## Collected data:
(* ===== verification/JsValue.v ===== *)
(** * JavaScript values as the controllers see them

    The fields of [req.body] are JSON values decoded by [express.json()].
    This file models the scalar JavaScript values they can hold and the
    built-in operations the controllers apply to them: truthiness ([!x]),
    strict equality ([===], [!==]), [ToString] (used by [RegExp.test]) and
    [parseFloat].  Numbers are modelled exactly as rationals ([Fin q]) with
    the three non-finite values; IEEE rounding is not modelled (see the
    header of [Prelude]). *)

From stdpp Require Import base strings list.
From Stdlib Require Import ZArith QArith Ascii String.
From S2P Require Import Prelude.

Local Open Scope Z_scope.

Inductive jsnum : Type :=
| NaN
| PInf
| NInf
| Fin (q : Q).

Inductive jsval : Type :=
| JUndef
| JNull
| JBool (b : bool)
| JNum (n : jsnum)
| JStr (s : string).

(** Integers as JavaScript numbers. *)
Definition JInt (z : Z) : jsval := JNum (Fin (inject_Z z)).

(** ** Truthiness: [!v] is [negb (truthy v)] *)
Definition truthy (v : jsval) : bool :=
  match v with
  | JUndef | JNull => false
  | JBool b => b
  | JNum NaN => false
  | JNum (Fin q) => negb (Qeq_bool q 0)
  | JNum _ => true
  | JStr s => negb (String.eqb s "")
  end.

Definition is_undefined (v : jsval) : bool :=
  match v with JUndef => true | _ => false end.

(** ** Strict equality [===] *)
Definition num_strict_eq (a b : jsnum) : bool :=
  match a, b with
  | Fin p, Fin q => Qeq_bool p q
  | PInf, PInf | NInf, NInf => true
  | _, _ => false
  end.

Definition strict_eq (a b : jsval) : bool :=
  match a, b with
  | JUndef, JUndef | JNull, JNull => true
  | JBool x, JBool y => Bool.eqb x y
  | JNum x, JNum y => num_strict_eq x y
  | JStr x, JStr y => String.eqb x y
  | _, _ => false
  end.

(** [Array.prototype.includes] on a list of string literals. *)
Definition includes_str (l : list string) (v : jsval) : bool :=
  match v with
  | JStr s => existsb (String.eqb s) l
  | _ => false
  end.

(** ** Characters *)
Definition is_digit (c : ascii) : bool :=
  let n := nat_of_ascii c in (48 <=? n)%nat && (n <=? 57)%nat.

Definition digit_val (c : ascii) : Z := Z.of_nat (nat_of_ascii c) - 48.

Definition digit_char (d : Z) : ascii := ascii_of_nat (Z.to_nat (48 + d)).

(** StrWhiteSpaceChar restricted to one-byte code units. *)
Definition is_js_space (c : ascii) : bool :=
  let n := nat_of_ascii c in
  ((9 <=? n)%nat && (n <=? 13)%nat) || (n =? 32)%nat || (n =? 160)%nat.

Fixpoint trim_start (s : string) : string :=
  match s with
  | String c r => if is_js_space c then trim_start r else s
  | EmptyString => s
  end.

(** ** Decimal printing of integers *)

(** [pos_digits fuel n acc] prepends the decimal digits of [n >= 0] to
    [acc]; [dec_fuel n] digits always suffice (proved in [dec_fuel_enough]). *)
Fixpoint pos_digits (fuel : nat) (n : Z) (acc : string) : string :=
  match fuel with
  | O => acc
  | S f =>
      let acc' := String (digit_char (n mod 10)) acc in
      if n <? 10 then acc' else pos_digits f (n / 10) acc'
  end.

Definition dec_fuel (n : Z) : nat := S (Z.to_nat (Z.log2 n)).

Definition nat_digits (n : Z) : string := pos_digits (dec_fuel n) n "".

Definition z_to_dec (z : Z) : string :=
  if z <? 0 then String "-" (nat_digits (- z)) else nat_digits z.

(** ** Scanning decimal literals *)

(** [scan_digits s acc cnt] consumes the longest run of digits of [s],
    accumulating their value onto [acc] and their number onto [cnt]. *)
Fixpoint scan_digits (s : string) (acc : Z) (cnt : nat) : Z * nat * string :=
  match s with
  | String c r =>
      if is_digit c then scan_digits r (10 * acc + digit_val c) (S cnt)
      else (acc, cnt, s)
  | EmptyString => (acc, cnt, s)
  end.

(** [m * 10^e] as a rational. *)
Definition scale (m e : Z) : Q :=
  if 0 <=? e then inject_Z (m * 10 ^ e) else m # Z.to_pos (10 ^ (- e)).

Definition split_sign (s : string) : bool * string :=
  match s with
  | String "-" r => (true, r)
  | String "+" r => (false, r)
  | _ => (false, s)
  end.

(** The exponent part of a decimal literal, when one is present. *)
Definition scan_exponent (s : string) : Z :=
  match s with
  | String c r =>
      if (c =? "e")%char || (c =? "E")%char then
        let '(neg, r') := split_sign r in
        let '(ev, ec, _) := scan_digits r' 0 0 in
        match ec with O => 0 | _ => if neg then - ev else ev end
      else 0
  | EmptyString => 0
  end.

(** [parseFloat] on a string: the longest prefix of the trimmed input that
    is a StrDecimalLiteral, or [NaN] when there is none. *)
Definition parse_float_str (s : string) : jsnum :=
  let '(neg, s2) := split_sign (trim_start s) in
  if String.prefix "Infinity" s2 then (if neg then NInf else PInf) else
  let '(iv, ic, r1) := scan_digits s2 0 0 in
  let '(m, fc, r2) :=
    match r1 with
    | String "." r => scan_digits r iv 0
    | _ => (iv, 0%nat, r1)
    end in
  match (ic + fc)%nat with
  | O => NaN
  | _ =>
      let q := scale m (scan_exponent r2 - Z.of_nat fc) in
      Fin (if neg then Qopp q else q)
  end.

(** ** [ToString] and [parseFloat] on any value *)

(** Digits of [|q|]'s fractional part, truncated after [n] places. *)
Fixpoint frac_digits (n : nat) (r d : Z) : string :=
  match n with
  | O => EmptyString
  | S k => if r =? 0 then EmptyString
           else String (digit_char ((10 * r) / d)) (frac_digits k ((10 * r) mod d) d)
  end.

(** The digits after the first one, without trailing zeros. *)
Fixpoint drop_zeros (l : list ascii) : list ascii :=
  match l with
  | c :: r => if (c =? "0")%char then drop_zeros r else l
  | [] => []
  end.

Definition strip_trailing_zeros (s : string) : string :=
  string_of_list_ascii (rev (drop_zeros (rev (list_ascii_of_string s)))).

(** [Number::toString]: integers below [10^21] print exactly; larger
    integers use the exponent form; other finite values print their
    integer part, a point and their first 20 fractional digits (the
    regular expressions of the controllers only observe which characters
    occur). *)
Definition num_to_string (n : jsnum) : string :=
  match n with
  | NaN => "NaN"
  | PInf => "Infinity"
  | NInf => "-Infinity"
  | Fin q =>
      let q' := Qred q in
      let a := Z.abs (Qnum q') in
      let d := Zpos (Qden q') in
      let sign := if Z.ltb (Qnum q') 0 then "-" else "" in
      if Z.eqb d 1 then
        if Z.ltb a (10 ^ 21)%Z then z_to_dec (Qnum q')
        else
          let ds := nat_digits a in
          let tl := strip_trailing_zeros (substring 1 (String.length ds) ds) in
          sign ++ substring 0 1 ds ++ (if String.eqb tl "" then "" else "." ++ tl)
               ++ "e+" ++ z_to_dec (Z.of_nat (String.length ds) - 1)%Z
      else sign ++ nat_digits (a / d)%Z ++ "." ++ frac_digits 20 (a mod d)%Z d
  end%string.

Definition to_string (v : jsval) : string :=
  match v with
  | JUndef => "undefined"
  | JNull => "null"
  | JBool true => "true"
  | JBool false => "false"
  | JNum n => num_to_string n
  | JStr s => s
  end.

(** [parseFloat v]: a number is returned unchanged ([ToString] followed by
    parsing is the identity on numbers); other values are printed first. *)
Definition parseFloat (v : jsval) : jsnum :=
  match v with
  | JNum n => n
  | _ => parse_float_str (to_string v)
  end.

(** The test [isNaN(x) || x <= 0] of the controllers, negated: [x] is a
    number strictly greater than zero. *)
Definition num_positive (n : jsnum) : bool :=
  match n with
  | Fin q => negb (Qle_bool q 0)
  | PInf => true
  | NaN | NInf => false
  end.

(** [parseInt(v, 10)]: optional sign, then the longest run of digits. *)
Definition parseInt (v : jsval) : jsnum :=
  let '(neg, s) := split_sign (trim_start (to_string v)) in
  let '(n, cnt, _) := scan_digits s 0 0 in
  match cnt with
  | O => NaN
  | _ => Fin (inject_Z (if neg then - n else n))
  end.

(** [typeof v === 'number'] *)
Definition is_number (v : jsval) : bool :=
  match v with JNum _ => true | _ => false end.

(** [x <= 0] on a number ([NaN] compares false). *)
Definition num_le_zero (n : jsnum) : bool :=
  match n with
  | Fin q => Qle_bool q 0
  | NInf => true
  | PInf | NaN => false
  end.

## Work required:
Only a verbatim transcription of the lines from the one containing "Definition parseInt (v" through the last line of the records counts as the answer.

## Exercise result:
Definition parseInt (v : jsval) : jsnum :=
  let '(neg, s) := split_sign (trim_start (to_string v)) in
  let '(n, cnt, _) := scan_digits s 0 0 in
  match cnt with
  | O => NaN
  | _ => Fin (inject_Z (if neg then - n else n))
  end.

(** [typeof v === 'number'] *)
Definition is_number (v : jsval) : bool :=
  match v with JNum _ => true | _ => false end.

(** [x <= 0] on a number ([NaN] compares false). *)
Definition num_le_zero (n : jsnum) : bool :=
  match n with
  | Fin q => Qle_bool q 0
  | NInf => true
  | PInf | NaN => false
  end.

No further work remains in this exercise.